Task prompt >> Extract from the entries below, exactly as given, only the lines from the line containing "apply safe_BSPHandler_exit; try" to the line containing "- intros j Hj. split; [repeat split; by look|done].", both lines included.

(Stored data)
(** The end of the run. *)
Lemma safe_BSPHandler_exit n b B (Q : unit -> role -> Prop) : 0 <= b < NumCpus -> B.(phase) = 1 -> B.(waits) = 3 -> B.(locked) = true -> B.(part) = 0 ->
  0 <= B.(count) -> B.(reset) = false -> B.(core) = false -> B.(held) = None -> (forall i, B.(quiet) i = true) -> given_all b 2 B.(given) ->
  Q tt (Out 4) -> safe n b (Bsp B) (BSPHandler_exit b B.(count) (Some (os b))) Q.
Proof.
  intros Hb Hp Hw Hl Hpt Hc Hre Hco Hh Hq Hg HQ. destruct B as [ph ct wt pt gv fo he qu sm sa hr lo re co na]. cbn in Hp, Hw, Hl, Hpt, Hc, Hre, Hco, Hh, Hq, Hg. subst.
  unfold BSPHandler_exit, NeedConfigureMtrrs. sbind. apply (safe_exit os); [done..|].
  tell 3; [done|]. intros f3 F3 Hf3. round. sbind. sread mode. sbind. apply (safe_write os); [done|done|].
  sbind. tell 4; [done|]. intros f4 F4 Hf4. sbind. apply safe_restore_bsp; [done|done|]. know.
  apply (safe_WaitForAllAPs os); [done|split; know; try done; lia|done|know; lia|].
  tell 5; [done|]. intros f5 F5 Hf5. sbind. apply safe_SmmCpuUpdate; [done|]. sbind. apply (safe_mark os _ _ _ false); [done|]. round.
  assert (Hlast : forall m B, B.(waits) = 6 -> B.(locked) = true -> B.(phase) = 2 -> B.(bhere) = false -> B.(bsmi) = false -> B.(core) = false ->
    B.(reset) = PcdCpuSmmEnableBspElection -> safe m b (Bsp B) (_ ← store Counter 0; store AllCpusInSync FALSE) Q).
  { intros m B H1 H2 H3 H4 H5 H6 H7. sbind. apply safe_finish; [done..|]. by apply (safe_write os). }
  sbind. destruct PcdCpuSmmEnableBspElection eqn:Hel.
  - apply (safe_reset os); [done|done|]. by apply Hlast.
  - apply safe_ret. by apply Hlast.
Qed.

(** The lock of the BSP itself is not used. *)
Lemma safe_own_lock n b B (Q : bool -> role -> Prop) : 0 <= b < NumCpus -> (forall v, Q v (Bsp B)) -> safe n b (Bsp B) (AcquireSpinLockOrFail (Busy b)) Q.
Proof.
  intros Hb HQ. apply (safe_try_lock (Inv os)); [range| |]; intros s r HI Hr _; [|by apply (steps_same (Inv os) b r s _ _ HI Hr)].
  bsp_start HI Hr. eapply (bsp_local os s _ r p gone b B B); try done.
  - intros j Hj. split; [repeat split; by look|by look].
  - running Hro.
Qed.

Lemma safe_BSPHandler n b v mode (Q : unit -> role -> Prop) : 0 <= b < NumCpus -> Q tt (Out 4) -> safe n b (Bsp (idle_with v)) (BSPHandler b mode) Q.
Proof.
  intros Hb HQ. unfold BSPHandler. sbind. apply (safe_load_index os); [done|]. sbind. apply (safe_assert (Inv os)); [apply Z.eqb_refl|].
  sbind. apply (safe_enter os); [done|]. sbind. apply (safe_mark os _ _ _ true); [done|]. sbind. apply (safe_assert (Inv os)); [done|].
  sbind. apply (safe_name os). replace ((mode =? SmmCpuSyncModeTradition) || NeedConfigureMtrrs) with true by (by rewrite orb_true_r).
  sbind. sbind. apply (safe_arrival os); [done|]. sbind. apply (safe_write os); [done|done|].
  sbind. apply (safe_lockdown os); [done|done|]. intros c Hc. replace (u32 (c + 1 - 1)) with c by (unfold wrap; rewrite Z.mod_small; lia).
  sbind. set (B1 := w_locked true _). change c with B1.(count). apply safe_gather; [done..|cbn; lia|done|done|done|done|done|].
  intros f F Hf. apply safe_ret. cbv iota beta. sbind. apply safe_own_lock; [done|]. intros _.
  set (B2 := w_waits 3 _). assert (Hs : serving b B2) by by split.
  sbind. apply (safe_core_entry os Few); [done|done|done|done|done|done|done|]. intros g Hg.
  sbind. apply (safe_wait_busy os b B2 Hs); [done|]. intros f' F' q' Hf' Hq'.
  replace (negb (mode =? SmmCpuSyncModeTradition) && negb NeedConfigureMtrrs) with false by (by rewrite andb_false_r).
  sbind. apply safe_ret. set (B3 := with_ f' F' None q' B2). change (B1.(count)) with B3.(count).
  apply safe_BSPHandler_exit; try done. cbn. lia.
Qed.

(** ** SMIs *)

Lemma safe_wait_sync n i g (Q : unit -> role -> Prop) : Q tt g -> safe n i g wait_sync Q.
Proof.
  intros HQ. apply (safe_loop (Inv os) (eq g)); [|done]. intros m g' _ <-. sbind. sread v. apply safe_ret. by destruct (v =? FALSE).
Qed.

(** Into SMM and out of it. *)
Lemma safe_in_smm n i h v (Q : unit -> role -> Prop) : 0 <= i < NumCpus -> h = 0 /\ v = true \/ h = 4 /\ v = false ->
  Q tt (Out (if v then 4 else 0)) -> safe n i (Out h) (hook (is_in_smm i v)) Q.
Proof.
  intros Hi Hv HQ. apply (safe_hook (Inv os)). intros s r (lead & p & gone & J) Hr. eexists; split; [|exact HQ]. exists lead, (<[i := p i]> p), gone.
  pose proof J as [J1 J2 J3 J4 J5 J6 J7 J8 J9]. assert (Hh : has_idt h = false /\ has_idt (if v then 4 else 0) = false) by (by destruct Hv as [[-> ->]|[-> ->]]).
  apply (inv_step os s _ r lead p gone i (Out h)); try done.
  - intros j Hj. split; [repeat split; by look|done].
  - eapply (run_ok_same s); [by repeat split|done| | |exact J7]; rewrite ?members_insert, ?signalled_insert, Hr by done; cbn; lia.
  - specialize (J8 i). rewrite Hr in J8. destruct J8 as [U _]. split; [done|]. look. by destruct v.
  - apply (idt_ok_role s _ r i (Out h)); [done|done|done|cbn; by rewrite (proj1 Hh)|cbn; by rewrite (proj2 Hh)].
  - intros F1 F2. destruct (J5 i F1 F2) as [a Ha]. congruence.
Qed.

Lemma safe_SmiRendezvous n i (Q : unit -> role -> Prop) : 0 <= i < NumCpus -> Q tt (Out 0) -> safe n i (Out 0) (SmiRendezvous i) Q.
Proof.
  intros Hi HQ. unfold SmiRendezvous, PlatformValidSmi. sbind. apply safe_in_smm; [done|by left|]. sbind. apply (safe_install_handlers os); [done|].
  sbind. apply (safe_load (Inv os)); [done|]. intros s r HI Hr. apply (steps_same (Inv os) i r s _ _ HI Hr).
  assert (Hcan : s.(mem) InsideSmm <> FALSE -> can_follow i).
  { intros Hin Hel ->. destruct HI as (lead & p & gone & J). rewrite (ro_inside _ _ _ _ _ (iv_run _ _ _ _ _ _ J)) in Hin.
    destruct lead as [b|]; [|done]. destruct (iv_lead _ _ _ _ _ _ J b eq_refl) as (_ & [B HB] & Hb). rewrite Hb in HB by done. congruence. }
  generalize dependent (s.(mem) InsideSmm). clear s r HI Hr. intros inside Hcan.
  assert (Hout : forall m, safe m i (Out 4) (hook (is_in_smm i false)) Q) by (intros m; apply safe_in_smm; [done|by right|done]).
  rewrite andb_false_r. sbind. sbind. apply (safe_check_in os Few); [done| |].
  { rewrite Z.eqb_refl. by apply safe_wait_sync. }
  intros c Hc. rewrite (proj2 (Z.eqb_neq _ _)) by done. sbind. apply (safe_init_busy os); [done|].
  assert (Hend : forall m, safe m i (Out 4) (r ← load (Run i); _ ← ASSERT_ (r =? 0); wait_sync) (fun _ g => safe m i g (hook (is_in_smm i false)) Q)).
  { intros m. sbind. apply (safe_load (Inv os)); [range|]. intros s r (lead & p & gone & J) Hr.
    apply (steps_same (Inv os) i r s _ _ ltac:(by exists lead, p, gone) Hr). pose proof (iv_cpu _ _ _ _ _ _ J i) as Hu. rewrite Hr in Hu. destruct Hu as ((-> & _) & _).
    sbind. apply (safe_assert (Inv os)); [done|]. apply safe_wait_sync, Hout. }
  sbind. eapply (safe_mono (Inv os) _ _ _ _ _ (fun _ g => g = Out 4)); [|intros _ g ->; apply Hend].
  destruct (Z.eqb_spec inside FALSE) as [E|E]; cbv iota beta delta [negb].
  - apply (safe_election os Few); [done| |].
    + intros b Hb Hf. rewrite (proj2 (Z.eqb_neq _ _)) by done. sbind. sread mode. by apply (safe_APHandler os Few).
    + intros v. rewrite Z.eqb_refl. sbind. sread sw. sbind. eapply (safe_mono (Inv os) _ _ _ _ _ (fun _ g => g = Bsp (idle_with v))).
      { case_match; [by apply safe_ret|]. sbind. apply (safe_write os); [done|done|]. apply (safe_for_up (Inv os) (fun _ g => g = Bsp (idle_with v))); [done| |done].
        intros m x g _ Hx ->. apply (safe_write os); [done| |done]. apply (in_range_cpu x). unfold NumCpus. lia. }
      intros _ g ->. sbind. sread mode. by apply safe_BSPHandler.
  - sbind. sread mode. apply (safe_APHandler os Few); [done|by apply Hcan|done].
Qed.

Lemma safe_cpu n i : 0 <= i < NumCpus -> safe n i (Out 0) (cpu i) (fun _ _ => False).
Proof.
  intros Hi. apply (safe_loop (Inv os) (eq (Out 0))); [|done]. intros m g _ <-. sbind. apply safe_SmiRendezvous; [done|]. by apply safe_ret.
Qed.

Lemma inv_started ids : inv (started os ids) (fun _ => Out 0) None (fun _ => false) 0.
Proof.
  assert (H0 : forall n, sum_to n (fun _ => 0) = 0) by (induction n as [|n IH]; cbn [sum_to]; lia).
  split; try done.
  - split; cbn; try done; try lia. unfold NumCpus. lia.
  - split; try done. change (0 = sum_to mMaxNumberOfCpus (fun _ => 0) + 0). by rewrite H0.
  - split; cbn; try done; [intros i j h k E1 E2|intros i h E1]; by injection E1 as <-.
Qed.

(** From the start on, the invariant holds and nobody fails but in an arrival check. *)
Lemma reached_inv ids c : reaches (start os ids) c ->
  (exists r, Inv os c.(shared) r) /\ forall i, fails_at c i -> check_refused (c.(cpus) i) c.(shared).
Proof.
  intros Hc. apply (reached_safe (Inv os) (start os ids) c (fun _ => Out 0)); [|done]. intros n. split.
  - exists None, (fun _ => false), 0. apply inv_started.
  - intros i Hi. by apply safe_cpu.
Qed.
End Run.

Result >>
  apply safe_BSPHandler_exit; try done. cbn. lia.
Qed.

(** ** SMIs *)

Lemma safe_wait_sync n i g (Q : unit -> role -> Prop) : Q tt g -> safe n i g wait_sync Q.
Proof.
  intros HQ. apply (safe_loop (Inv os) (eq g)); [|done]. intros m g' _ <-. sbind. sread v. apply safe_ret. by destruct (v =? FALSE).
Qed.

(** Into SMM and out of it. *)
Lemma safe_in_smm n i h v (Q : unit -> role -> Prop) : 0 <= i < NumCpus -> h = 0 /\ v = true \/ h = 4 /\ v = false ->
  Q tt (Out (if v then 4 else 0)) -> safe n i (Out h) (hook (is_in_smm i v)) Q.
Proof.
  intros Hi Hv HQ. apply (safe_hook (Inv os)). intros s r (lead & p & gone & J) Hr. eexists; split; [|exact HQ]. exists lead, (<[i := p i]> p), gone.
  pose proof J as [J1 J2 J3 J4 J5 J6 J7 J8 J9]. assert (Hh : has_idt h = false /\ has_idt (if v then 4 else 0) = false) by (by destruct Hv as [[-> ->]|[-> ->]]).
  apply (inv_step os s _ r lead p gone i (Out h)); try done.
  - intros j Hj. split; [repeat split; by look|done].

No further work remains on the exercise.